Maßgeblich für die Frage der Schuldfähigkeit ist das Vorliegen bestimmter biologischer Eingangsmerkmale, nämlich krankhafte seelische Störung, tiefgreifende Bewusstseinsstörung, Schwachsinn oder schwere andere seelische Abartigkeit. Eine krankhafte seelische Störung kann insbesondere bei Schizophrenie, Alkohol- oder Betäubungsmittelintoxikation vorliegen. Hauptanwendungsfall in der Praxis ist der Alkoholrausch. Zur Bewertung bedarf es aber immer einer Gesamtschau von Täterperson und Tatverhalten. Informationsquelle für den Grad der Alkoholisierung können eine beim Täter entnommene Blutprobe oder Trinkmengenangaben sein.

Die Begehung einer Straftat kann neben oder anstelle der Bestrafung auch zur Anordnung einer Maßregel der Besserung und Sicherung führen. In Betracht kommt die Unterbringung in einem psychiatrischen Krankenhaus gemäß § 63 StGB, die Unterbringung in einer Entziehungsanstalt gemäß § 64 StGB und die Unterbringung in der Sicherungsverwahrung gemäß § 66 StGB.

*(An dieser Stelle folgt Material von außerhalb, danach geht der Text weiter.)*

(* ===== verification/BlockSync.v ===== *)
(** * core/p2p: exchanging committed blocks (blocksync.go)

    A stream is the bytes one side has written.  A peer is a function from the
    request it receives to the response it writes, or an error when no stream
    can be opened. *)

From S2P Require Import Prelude GoBytes Errors Platform Tx TxProofs KV BlockStore.

Module blocksync.

Definition blockSyncVersion : byte := x01.
Definition blockSyncMaxRange : Z := 1024.
Definition blockSyncMaxBlockBytes : Z := Z.shiftl 64 20.
Definition blockSyncMaxResponseBytes : Z := Z.shiftl 128 20.
Definition blockSyncHeaderBytes : Z := 8 + 1 + 8 + 8.
Definition blockSyncMagic : bytes := str "FRGSYNC" ++ [x01].

(** [io.ReadFull] of [n > 0] bytes: fewer are an error. *)
Definition readFull (r : bytes) (n : Z) : res (bytes * bytes) :=
  if zlen r <? n then failf "unexpected EOF" else Ok (take (Z.to_nat n) r, drop (Z.to_nat n) r).

(** ** Requests *)
Definition writeBlockSyncRequest (from to : Z) : bytes :=
  blockSyncMagic ++ [blockSyncVersion] ++ put64 from ++ put64 to.

Definition badRange (from to : Z) : bool := (to <? from) || (to - from >=? blockSyncMaxRange).

Definition readBlockSyncRequest (r : bytes) : res (Z * Z) :=
  let* '(request, _) := readFull r blockSyncHeaderBytes in
  let* magic := slice request 0 8 in
  let* version := index request 8 in
  if bool_decide (magic <> blockSyncMagic) || bool_decide (version <> blockSyncVersion)
  then failf "invalid block sync request" else
  let* from := u64_at request 9 in
  let* to := u64_at request 17 in
  if badRange from to then failf "invalid block sync range" else Ok (from, to).

(** ** Responses *)

(** The frames written, and the error that stopped the writing, if any. *)
Fixpoint writeFrames (blocks : list bytes) : bytes * res unit :=
  match blocks with
  | [] => ([], Ok tt)
  | block :: rest =>
    if (zlen block =? 0) || (zlen block >? blockSyncMaxBlockBytes)
    then ([], failf "invalid block sync response block") else
    let '(out, r) := writeFrames rest in
    (put32 (wrap32 (zlen block)) ++ block ++ out, r)
  end.

Definition writeBlockSyncResponse (blocks : list bytes) : bytes * res unit :=
  let '(out, r) := writeFrames blocks in (put32 (wrap32 (zlen blocks)) ++ out, r).

Fixpoint readFrames (count : nat) (r : bytes) (total : Z) : res (list bytes) :=
  match count with
  | O => Ok []
  | S count =>
    let* '(size, r) := readFull r 4 in
    let* length := u32_at size 0 in
    if (length =? 0) || (length >? blockSyncMaxBlockBytes) || (total + length >? blockSyncMaxResponseBytes)
    then failf "block sync response exceeds limit" else
    let* '(block, r) := readFull r length in
    let* blocks := readFrames count r (total + length) in
    Ok (block :: blocks)
  end.

(** [io.LimitReader] *)
Definition limitReader (r : bytes) (n : Z) : bytes := take (Z.to_nat n) r.

Definition readBlockSyncResponse (r : bytes) : res (list bytes) :=
  let reader := limitReader r (blockSyncMaxResponseBytes + 4 + 4) in
  let* '(countBuf, reader) := readFull reader 4 in
  let* count := u32_at countBuf 0 in
  if count >? blockSyncMaxRange then failf "block sync response count exceeds limit" else
  readFrames (Z.to_nat count) reader 0.

(** ** Serving *)
Definition BlockProvider : Type := Z -> res (option bytes).

(** The loop over [n] heights from [height]. *)
Fixpoint serveLoop (n : nat) (provider : BlockProvider) (height total : Z) : res (list bytes) :=
  match n with
  | O => Ok []
  | S n =>
    match provider height with
    | Panic => Panic
    | Err _ | Ok None => Ok []
    | Ok (Some data) =>
      if (zlen data =? 0) || (zlen data >? blockSyncMaxBlockBytes) || (total + zlen data >? blockSyncMaxResponseBytes)
      then Ok [] else
      if height =? two64 - 1 then Ok [data] else
      let* rest := serveLoop n provider (height + 1) (total + zlen data) in
      Ok (data :: rest)
    end
  end.

Definition handleBlockSync (provider : option BlockProvider) (stream : bytes) : res bytes :=
  match readBlockSyncRequest stream with
  | Err _ => Ok []
  | Panic => Panic
  | Ok (from, to) =>
    match provider with
    | None => Ok (fst (writeBlockSyncResponse []))
    | Some provider =>
      let* blocks := serveLoop (Z.to_nat (to - from + 1)) provider from 0 in
      Ok (fst (writeBlockSyncResponse blocks))
    end
  end.

(** ** Requesting *)
Definition SyncBlocks (peer : bytes -> res bytes) (from to : Z) : res (list bytes) :=
  if badRange from to then failf "invalid block sync range" else
  let* stream := peer (writeBlockSyncRequest from to) in
  readBlockSyncResponse stream.

(** What a node serves: its stored blocks. *)
Definition storedProvider `{Platform} {B} `{KV B} (db : DB B) : BlockProvider := fun height =>
  let* block := blockstore.BlockAt db height in
  match block with
  | None => Ok None
  | Some block => let* data := blockstore.SerializeBlock block in Ok (Some data)
  end.
End blocksync.

(** * core/p2p: the block exchange delivers what the peer has *)

Import blocksync.

Lemma readFull_app a r n : n = zlen a -> readFull (a ++ r) n = Ok (a, r).
Proof.
  intros ->. unfold readFull. rewrite zlen_app. pose proof (zlen_nonneg r).
  rewrite (proj2 (Z.ltb_ge _ _)) by lia. unfold zlen. rewrite Nat2Z.id.
  by rewrite take_app_length, drop_app_length.
Qed.

Lemma request_roundtrip from to :
  is_u64 from -> is_u64 to ->
  readBlockSyncRequest (writeBlockSyncRequest from to) =
  if badRange from to then failf "invalid block sync range" else Ok (from, to).
Proof.
  intros Hf Ht. unfold readBlockSyncRequest.
  assert (zlen (writeBlockSyncRequest from to) = blockSyncHeaderBytes) as Hlen.
  { unfold writeBlockSyncRequest. by rewrite !zlen_app, !zlen_put64. }
  rewrite <- (app_nil_r (writeBlockSyncRequest from to)), (readFull_app _ [] _ (eq_sym Hlen)). cbn [obind].
  assert (slice (E := error) (writeBlockSyncRequest from to) 0 8 = Ok blockSyncMagic) as ->
    by by apply (slice_app [] blockSyncMagic).
  assert (index (E := error) (writeBlockSyncRequest from to) 8 = Ok blockSyncVersion) as ->
    by by apply (index_app blockSyncMagic).
  cbn [obind]. rewrite !bool_decide_eq_false_2 by tauto. cbn [orb].
  unfold u64_at, writeBlockSyncRequest, put64. rewrite app_assoc.
  rewrite (be_at_app 8 (blockSyncMagic ++ [blockSyncVersion])) by done. cbn [obind].
  rewrite <- (app_nil_r (be_enc 8 to)), !app_assoc, <- app_assoc.
  by rewrite (be_at_app 8 ((blockSyncMagic ++ [blockSyncVersion]) ++ be_enc 8 from)) by done.
Qed.

(** ** Frames *)

(** A block that may be sent. *)
Definition servable (b : bytes) : Prop := 0 < zlen b <= blockSyncMaxBlockBytes.

Definition frame (b : bytes) : bytes := put32 (zlen b) ++ b.
Definition payload (bs : list bytes) : Z := sumZ (map zlen bs).

Lemma max_block_u32 z : z <= blockSyncMaxBlockBytes -> z < two32.
Proof. change blockSyncMaxBlockBytes with (2 ^ 26). unfold two32. lia. Qed.

Lemma writeFrames_ok bs : Forall servable bs -> writeFrames bs = (concat (map frame bs), Ok tt).
Proof.
  induction 1 as [|b bs [Hb1 Hb2] _ IH]; [done|]. cbn [writeFrames map concat].
  rewrite (proj2 (Z.eqb_neq _ _)), Z.gtb_ltb, (proj2 (Z.ltb_ge _ _)) by lia. cbn [orb].
  rewrite IH. unfold frame. rewrite wrap32_small by (split; [lia|by apply max_block_u32]). by rewrite <- app_assoc.
Qed.

Lemma zlen_frames bs : zlen (concat (map frame bs)) = 4 * zlen bs + payload bs.
Proof.
  unfold payload. induction bs as [|b bs IH]; [done|]. cbn [map concat]. unfold frame at 1.
  rewrite !zlen_app, IH, zlen_put32, zlen_cons, sumZ_cons. lia.
Qed.

Lemma payload_nonneg bs : 0 <= payload bs.
Proof. apply sumZ_nonneg, Forall_forall. intros z (b & -> & _)%list_elem_of_fmap. apply zlen_nonneg. Qed.

Lemma readFull_short (r : bytes) n : zlen r < n -> readFull r n = failf "unexpected EOF".
Proof. intros Hr. unfold readFull. by rewrite (proj2 (Z.ltb_lt _ _)) by lia. Qed.

Lemma limit_app (a r : bytes) L : zlen a <= L -> limitReader (a ++ r) L = a ++ limitReader r (L - zlen a).
Proof.
  intros Hl. unfold limitReader. rewrite take_app, take_ge by (unfold zlen in *; lia). f_equal. f_equal.
  unfold zlen. lia.
Qed.

Lemma limit_short (r : bytes) L n : 0 <= L -> L < n -> readFull (limitReader r L) n = failf "unexpected EOF".
Proof. intros H0 Hl. apply readFull_short. unfold zlen, limitReader. rewrite length_take. lia. Qed.

(** Reading frames through a limit: all of them or an error. *)
Lemma readFrames_limit bs L total :
  Forall servable bs -> total + payload bs <= blockSyncMaxResponseBytes -> 0 <= L ->
  readFrames (length bs) (limitReader (concat (map frame bs)) L) total =
  if 4 * zlen bs + payload bs <=? L then Ok bs else failf "unexpected EOF".
Proof.
  intros Hs. revert L total. induction Hs as [|b bs [Hb1 Hb2] _ IH]; intros L total Ht HL.
  { cbn. rewrite (proj2 (Z.leb_le _ _)); [done|]. unfold payload, zlen. cbn. lia. }
  unfold payload in *. cbn [map] in *. rewrite sumZ_cons in *. fold (payload bs) in *. pose proof (payload_nonneg bs).
  rewrite zlen_cons. pose proof (zlen_nonneg bs). cbn [length readFrames concat]. unfold frame at 1. rewrite <- app_assoc.
  destruct (Z.lt_ge_cases L 4) as [H4|H4].
  { rewrite limit_short by done. by rewrite (proj2 (Z.leb_gt _ _)) by lia. }
  rewrite limit_app, zlen_put32 by (rewrite zlen_put32; lia).
  rewrite readFull_app by (by rewrite zlen_put32). cbn [obind].
  assert (u32_at (E := error) (put32 (zlen b)) 0 = Ok (zlen b)) as ->.
  { unfold u32_at. rewrite be_at_full by apply be_enc_length. f_equal. apply be_dec_enc_small.
    pose proof (max_block_u32 _ Hb2). unfold two32 in *. lia. }
  cbn [obind]. rewrite !Z.gtb_ltb, (proj2 (Z.eqb_neq _ _)), !(proj2 (Z.ltb_ge _ _)) by lia. cbn [orb].
  destruct (Z.lt_ge_cases (L - 4) (zlen b)) as [Hb|Hb].
  { rewrite limit_short by lia. by rewrite (proj2 (Z.leb_gt _ _)) by lia. }
  rewrite limit_app by lia. rewrite readFull_app by done. cbn [obind]. rewrite IH by lia.
  destruct (Z.leb_spec (4 * zlen bs + payload bs) (L - 4 - zlen b)); cbn [obind].
  - by rewrite (proj2 (Z.leb_le _ _)) by lia.
  - by rewrite (proj2 (Z.leb_gt _ _)) by lia.
Qed.

(** What the reader makes of a response: its size with the frame headers must fit the
    reader's limit. *)
Lemma response_limit bs :
  Forall servable bs -> zlen bs <= blockSyncMaxRange -> payload bs <= blockSyncMaxResponseBytes ->
  readBlockSyncResponse (fst (writeBlockSyncResponse bs)) =
  if 4 * zlen bs + payload bs <=? blockSyncMaxResponseBytes + 4 then Ok bs else failf "unexpected EOF".
Proof.
  intros Hs Hn Hp. unfold readBlockSyncResponse, writeBlockSyncResponse. rewrite writeFrames_ok by done. cbn [fst].
  unfold blockSyncMaxRange in Hn. pose proof (zlen_nonneg bs). rewrite wrap32_small by (unfold two32; lia).
  rewrite limit_app by (rewrite zlen_put32; done). rewrite zlen_put32.
  rewrite readFull_app by (by rewrite zlen_put32). cbn [obind].
  assert (u32_at (E := error) (put32 (zlen bs)) 0 = Ok (zlen bs)) as ->.
  { unfold u32_at. rewrite be_at_full by apply be_enc_length. f_equal. apply be_dec_enc_small. lia. }
  cbn [obind]. rewrite Z.gtb_ltb, (proj2 (Z.ltb_ge _ _)) by (unfold blockSyncMaxRange; lia).
  replace (Z.to_nat (zlen bs)) with (length bs) by (unfold zlen; lia).
  rewrite readFrames_limit by (done || lia). by replace (blockSyncMaxResponseBytes + 4 + 4 - 4) with (blockSyncMaxResponseBytes + 4) by lia.
Qed.

(** ** Serving *)
Lemma serveLoop_spec n provider height total bs :
  0 <= height -> serveLoop n provider height total = Ok bs -> total <= blockSyncMaxResponseBytes ->
  Forall servable bs /\ zlen bs <= Z.of_nat n /\ total + payload bs <= blockSyncMaxResponseBytes /\
  forall i b, bs !! i = Some b -> provider (height + Z.of_nat i) = Ok (Some b).
Proof.
  revert height total bs. induction n as [|n IH]; intros height total bs Hh Hs Ht; cbn [serveLoop] in Hs.
  { apply Ok_inj in Hs as <-. unfold payload. cbn. split_and!; [constructor|done|lia|done]. }
  assert (forall bs, bs = [] -> Forall servable bs /\ zlen bs <= Z.of_nat (S n) /\
    total + payload bs <= blockSyncMaxResponseBytes /\ forall i b, bs !! i = Some b -> provider (height + Z.of_nat i) = Ok (Some b)) as Hnil.
  { intros ? ->. unfold payload, zlen. cbn. split_and!; [constructor|lia|lia|done]. }
  destruct (provider height) as [[data|]| |] eqn:Ep; [|by apply Ok_inj in Hs as <-; apply Hnil|by apply Ok_inj in Hs as <-; apply Hnil|done].
  destruct ((zlen data =? 0) || _ || _) eqn:Eg; [by apply Ok_inj in Hs as <-; apply Hnil|]. bsimp.
  pose proof (zlen_nonneg data). assert (servable data) as Hd by (split; lia).
  assert (forall b, [data] !! 0%nat = Some b -> provider (height + 0) = Ok (Some b)) as Hhd
    by (intros b [= <-]; by rewrite Z.add_0_r).
  destruct (height =? two64 - 1).
  { apply Ok_inj in Hs as <-. unfold payload, zlen. cbn [map length]. rewrite sumZ_cons. cbn [sumZ fold_right].
    split_and!; [by constructor|lia|unfold zlen in *; cbn; lia|]. intros [|i] b Hb; [by apply Hhd|done]. }
  apply obind_ok_inv in Hs as (rest & Hr & <-%Ok_inj). apply IH in Hr as (Hs' & Hn' & Hp' & Hi'); [|lia|lia].
  unfold payload in *. cbn [map]. rewrite sumZ_cons, zlen_cons. split_and!; [by constructor|lia|lia|].
  intros [|i] b Hb; [by apply Hhd|]. cbn in Hb. apply Hi' in Hb.
  by replace (height + Z.of_nat (S i)) with (height + 1 + Z.of_nat i) by lia.
Qed.

Lemma serveLoop_total n provider h t : (forall h, provider h <> Panic) -> exists bs, serveLoop n provider h t = Ok bs.
Proof.
  intros Hp. revert h t. induction n as [|n IH]; intros h t; cbn [serveLoop]; [eauto|].
  pose proof (Hp h). destruct (provider h) as [[d|]| |]; [|eauto|eauto|done].
  do 2 (case_match; [eauto|]). destruct (IH (h + 1) (t + zlen d)) as [bs ->]. cbn. eauto.
Qed.

(** C17.  The exchange delivers a prefix of the requested range.  Asking a peer for a valid
    range returns exactly the blocks its provider gives for consecutive
    heights from the first one on, if they fit the reader's limit with their
    frame headers; the frames of a response the peer is allowed to send can
    exceed that limit by up to 4092 bytes, and then the request fails. *)
Theorem SyncBlocks_delivers provider from to :
  is_u64 from -> is_u64 to -> badRange from to = false -> (forall h, provider h <> Panic) ->
  exists bs, serveLoop (Z.to_nat (to - from + 1)) provider from 0 = Ok bs /\
    zlen bs <= to - from + 1 /\ (forall i b, bs !! i = Some b -> provider (from + Z.of_nat i) = Ok (Some b)) /\
    payload bs <= blockSyncMaxResponseBytes /\
    SyncBlocks (handleBlockSync (Some provider)) from to =
      if 4 * zlen bs + payload bs <=? blockSyncMaxResponseBytes + 4 then Ok bs else failf "unexpected EOF".
Proof.
  intros Hf Ht Hr Hp.
  destruct (serveLoop_total (Z.to_nat (to - from + 1)) provider from 0 Hp) as [bs Hs].
  exists bs. pose proof Hr as Hr'. unfold badRange, blockSyncMaxRange in Hr'. bsimp.
  destruct (serveLoop_spec _ _ _ _ _ (proj1 Hf) Hs) as (Hsv & Hn & Hpl & Hi); [done|].
  split_and!; [done|lia|done|lia|]. unfold SyncBlocks. rewrite Hr. unfold handleBlockSync.
  rewrite request_roundtrip, Hr, Hs by done. cbn [obind]. apply response_limit; [done|unfold blockSyncMaxRange; lia|lia].
Qed.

Bei Anordnung der Unterbringung in einem psychiatrischen Krankenhaus gemäß § 63 StGB müssen die Voraussetzungen gemäß den §§ 20, 21 StGB positiv festgestellt werden. Eine Schuldunfähigkeit zum Tatzeitpunkt muss zumindest möglich sein, eine verminderte Schuldfähigkeit sicher bestehen. Steht die Schuldunfähigkeit des Täters bereits im Ermittlungsverfahren fest, wird über die Unterbringung im Sicherungsverfahren gemäß den § 71 StGB, §§ 413 - 416 StPO entschieden.

Die Diagnose einer Persönlichkeitsstörung als Eingangsmerkmal einer schweren anderen seelischen Abartigkeit reicht nur unter sehr engen Voraussetzungen für eine Unterbringung aus. Alkohol-, Medikamenten oder Betäubungsmittelabhängigkeit, die nicht auf einer psychischen Störung beruhen, genügen grundsätzlich nicht für eine Maßregelanordnung.

Auch bei einer geringfügigen Anlasstat ist die Gefährlichkeitsprognose zwar nicht ausgeschlossen, deren Annahme bedarf aber besonders sorgfältiger Prüfung und Darlegung. Im Übrigen ist die Anordnung der Unterbringung nur bei der Gefahr von Straftaten verhältnismäßig, die mindestens aus dem Bereich der mittleren Kriminalität stammen. Die Gefährlichkeitsprognose erfordert eine Wahrscheinlichkeit höheren Grades.

Die Gemäß § 246a StPO ist zur Klärung der Voraussetzungen des § 63 StGB vor einer Anordnung durch das erkennende Gericht zwingend ein Sachverständiger hinzuzuziehen.

Bei Anordnung der Unterbringung in einer Entziehungsanstalt gemäß § 64 StGB muss beim Täter ein Hang zum übermäßigen Alkohol- oder Betäubungsmittelkonsum bestehen. Arzneimittel sind ebenfalls berauschende Mittel, wenn sie ohne therapeutische Zielsetzung eingenommen werden.

Ein Hang liegt vor, wenn eine treibende oder beherrschende Neigung vorliegt, Rauschmittel in einem Umfang zu konsumieren, durch welchen die Gesundheit, Arbeits- oder Leistungsfähigkeit erheblich beeinträchtigt werden.

Für die Anordnung der Unterbringung in einer Entziehungsanstalt ist die konkrete Aussicht erforderlich, die süchtige Person zu heilen oder über eine längere Zeitspanne vor dem Rückfall in den Rauschmittelkonsum zu bewahren. Bei einer voraussichtlichen Unterbringungsdauer von mehr als zwei Jahren ist die Erfolgsaussicht zweifelhaft. Das Fehlen von Therapiewilligkeit steht der Anordnung nicht zwangsläufig entgegen.